Alerts can come from three sources: Watchlists, USB Device Control, or CB Analytics. View alerts from each source by using the Type filter.

Watchlists Alerts

Watchlists provide custom detection and continuous monitoring of your environment for potential threats and suspicious activity.

Receiving alerts from watchlists are optional and are configurable on the Watchlists page when you subscribe to a watchlist or build a custom watchlist.

USB Device Control Alerts

When an end user tries to access a blocked USB device, a deny policy action is triggered, resulting in an alert. USB Device Control alerts cannot be triaged or investigated.

CB Analytics Alerts

CB Analytics alerts are detections generated by the Carbon Black Cloud analytics engine. These alerts are further separated into two categories, indicated by the color of the alert:

• Threat: Coded with the color red, located in the Priority filter. These alerts are highly likely to be malicious activity. All Watchlists alerts are grouped in the Threat category.
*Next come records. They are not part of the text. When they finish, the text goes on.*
Definition set_health (acc : HealthCheck) (v : Json) : result HealthCheck :=
  ms ← struct_members v;
  a ← field set_int (HealthyThreshold acc) "healthy_threshold" ms;
  b ← field set_int (CheckInterval acc) "interval" ms;
  c ← field set_int (CheckPort acc) "port" ms;
  d ← field set_string (RequestLine acc) "request_line" ms;
  e ← field set_int (ResponseTimeout acc) "response_timeout" ms;
  f ← field set_int (UnhealthyThreshold acc) "unhealthy_threshold" ms;
  Ok (Build_HealthCheck a b c d e f).

Definition decode_container (v : Json) : result Container.t :=
  ms ← struct_members v;
  createIndex ← int_field "create_index" ms;
  dns ← strings_field "dns" ms;
  dnsSearch ← strings_field "dns_search" ms;
  environmentUUID ← string_field "environment_uuid" ms;
  externalId ← string_field "external_id" ms;
  healthCheck ← field set_health zero_health "health_check" ms;
  healthCheckHosts ← strings_field "health_check_hosts" ms;
  healthState ← string_field "health_state" ms;
  hostUUID ← string_field "host_uuid" ms;
  hostname ← string_field "hostname" ms;
  ips ← strings_field "ips" ms;
  labels ← labels_field "labels" ms;
  links ← labels_field "links" ms;
  memoryReservation ← int_field "memory_reservation" ms;
  metadataKind ← string_field "metadata_kind" ms;
  milliCPUReservation ← int_field "milli_cpu_reservation" ms;
  name ← string_field "name" ms;
  networkFromContainerUUID ← string_field "network_from_container_uuid" ms;
  networkUUID ← string_field "network_uuid" ms;
  ports ← strings_field "ports" ms;
  primaryIp ← string_field "primary_ip" ms;
  primaryMacAddress ← string_field "primary_mac_address" ms;
  serviceIndex ← string_field "service_index" ms;
  serviceName ← string_field "service_name" ms;
  stackName ← string_field "stack_name" ms;
  stackUUID ← string_field "stack_uuid" ms;
  startCount ← int_field "start_count" ms;
  state ← string_field "state" ms;
  system ← bool_field "system" ms;
  uuid ← string_field "uuid" ms;
  Ok (Container.Make createIndex dns dnsSearch environmentUUID externalId healthCheck
        healthCheckHosts healthState hostUUID hostname ips labels links memoryReservation
        metadataKind milliCPUReservation name networkFromContainerUUID networkUUID ports primaryIp
        primaryMacAddress serviceIndex serviceName stackName stackUUID startCount state system uuid).

Definition decode_host (v : Json) : result Host.t :=
  ms ← struct_members v;
  agentIP ← string_field "agent_ip" ms;
  agentState ← string_field "agent_state" ms;
  environmentUUID ← string_field "environment_uuid" ms;
  hostId ← int_field "host_id" ms;
  hostname ← string_field "hostname" ms;
  labels ← labels_field "labels" ms;
  localStorageMb ← int_field "local_storage_mb" ms;
  memory ← int_field "memory" ms;
  metadataKind ← string_field "metadata_kind" ms;
  milliCPU ← int_field "milli_cpu" ms;
  name ← string_field "name" ms;
  state ← string_field "state" ms;
  uuid ← string_field "uuid" ms;
  Ok (Host.Make agentIP agentState environmentUUID hostId hostname labels localStorageMb memory
        metadataKind milliCPU name state uuid).

Definition set_between (acc : NetworkPolicyRuleBetween) (v : Json) : result NetworkPolicyRuleBetween :=
  ms ← struct_members v;
  g ← field set_string (GroupBy acc) "groupBy" ms;
  s ← field set_string (BetweenSelector acc) "selector" ms;
  Ok (Build_NetworkPolicyRuleBetween g s).
Definition set_member (acc : NetworkPolicyRuleMember) (v : Json) : result NetworkPolicyRuleMember :=
  ms ← struct_members v;
  s ← field set_string (MemberSelector acc) "selector" ms;
  Ok (Build_NetworkPolicyRuleMember s).

Definition zero_between : NetworkPolicyRuleBetween := Build_NetworkPolicyRuleBetween "" "".
Definition zero_member : NetworkPolicyRuleMember := Build_NetworkPolicyRuleMember "".
Definition zero_rule : NetworkPolicyRule := Build_NetworkPolicyRule "" None None [] None "".

Definition set_rule (acc : NetworkPolicyRule) (v : Json) : result NetworkPolicyRule :=
  ms ← struct_members v;
  action ← field set_string (PolicyAction acc) "action" ms;
  between ← field (set_pointer set_between zero_between) (PolicyBetween acc) "between" ms;
  from ← field (set_pointer set_member zero_member) (PolicyFrom acc) "from" ms;
  ports ← field (set_list (set_string "")) (PolicyPorts acc) "ports" ms;
  to ← field (set_pointer set_member zero_member) (PolicyTo acc) "to" ms;
  within ← field set_string (PolicyWithin acc) "within" ms;
  Ok (Build_NetworkPolicyRule action between from ports to within).

Definition decode_network (v : Json) : result Network.t :=
  ms ← struct_members v;
  isDefault ← bool_field "is_default" ms;
  defaultPolicyAction ← string_field "default_policy_action" ms;
  environmentUUID ← string_field "environment_uuid" ms;
  hostPorts ← bool_field "host_ports" ms;
  metadata ← values_field "metadata" ms;
  metadataKind ← string_field "metadata_kind" ms;
  name ← string_field "name" ms;
  policy ← list_field (set_rule zero_rule) "policy" ms;
  uuid ← string_field "uuid" ms;
  Ok (Network.Make isDefault defaultPolicyAction environmentUUID hostPorts metadata metadataKind
        name policy uuid).

Definition set_port_rule (acc : LBPortRule) (v : Json) : result LBPortRule :=
  ms ← struct_members v;
  backendName ← field set_string (BackendName acc) "backend_name" ms;
  hostname ← field set_string (LBHostname acc) "hostname" ms;
  path ← field set_string (LBPath acc) "path" ms;
  priority ← field set_int (Priority acc) "priority" ms;
  protocol ← field set_string (LBProtocol acc) "protocol" ms;
  selector ← field set_string (LBSelector acc) "selector" ms;
  service ← field set_string (LBService acc) "service" ms;
  sourcePort ← field set_int (LBSourcePort acc) "source_port" ms;
  targetPort ← field set_int (LBTargetPort acc) "target_port" ms;
  Ok (Build_LBPortRule backendName hostname path priority protocol selector service sourcePort targetPort).

Definition set_stickiness (acc : LBStickinessPolicy) (v : Json) : result LBStickinessPolicy :=
  ms ← struct_members v;
  cookie ← field set_string (Cookie acc) "cookie" ms;
  domain ← field set_string (Domain acc) "domain" ms;
  indirect ← field set_bool (Indirect acc) "indirect" ms;
  mode ← field set_string (StickyMode acc) "mode" ms;
  name ← field set_string (StickyName acc) "name" ms;
  nocache ← field set_bool (Nocache acc) "nocache" ms;
  postonly ← field set_bool (Postonly acc) "postonly" ms;
  Ok (Build_LBStickinessPolicy cookie domain indirect mode name nocache postonly).

Definition zero_port_rule : LBPortRule := Build_LBPortRule "" "" "" 0 "" "" "" 0 0.

Definition set_lb (acc : LBConfig) (v : Json) : result LBConfig :=
  ms ← struct_members v;
  certs ← field (set_list (set_string "")) (Certs acc) "certs" ms;
  config ← field set_string (LBText acc) "config" ms;
  defaultCert ← field set_string (DefaultCert acc) "default_cert" ms;
  portRules ← field (set_list (set_port_rule zero_port_rule)) (PortRules acc) "port_rules" ms;
  stickiness ← field set_stickiness (StickinessPolicy acc) "stickiness_policy" ms;
  Ok (Build_LBConfig certs config defaultCert portRules stickiness).

Definition decode_service (v : Json) : result Service.t :=
  ms ← struct_members v;
  containers ← list_field decode_container "containers" ms;
  createIndex ← int_field "create_index" ms;
  environmentUUID ← string_field "environment_uuid" ms;
  expose ← strings_field "expose" ms;
  externalIps ← strings_field "external_ips" ms;
  fqdn ← string_field "fqdn" ms;
  healthCheck ← field set_health zero_health "health_check" ms;
  hostname ← string_field "hostname" ms;
  kind ← string_field "kind" ms;
  labels ← labels_field "labels" ms;
  lbConfig ← field set_lb zero_lb "lb_config" ms;
  links ← labels_field "links" ms;
  metadata ← values_field "metadata" ms;
  metadataKind ← string_field "metadata_kind" ms;
  name ← string_field "name" ms;
  ports ← strings_field "ports" ms;
  primaryServiceName ← string_field "primary_service_name" ms;
  scale ← int_field "scale" ms;
  sidekicks ← strings_field "sidekicks" ms;
  stackName ← string_field "stack_name" ms;
  stackUUID ← string_field "stack_uuid" ms;
  state ← string_field "state" ms;
  system ← bool_field "system" ms;
  token ← string_field "token" ms;
  uuid ← string_field "uuid" ms;
  vip ← string_field "vip" ms;
  Ok (Service.Make containers createIndex environmentUUID expose externalIps fqdn healthCheck hostname
        kind labels lbConfig links metadata metadataKind name ports primaryServiceName scale sidekicks
        stackName stackUUID state system token uuid vip).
• Observed: Coded with the color yellow, located in the Other Activity filter. These alerts are observed behaviors which have not been escalated to a degree which would indicate a threat or require action. Useful for additional context when conducting investigations.

We recommend only selecting the Threat box in the filters panel when reviewing your queue of CB Analytics alerts to help prioritize and focus your analysis.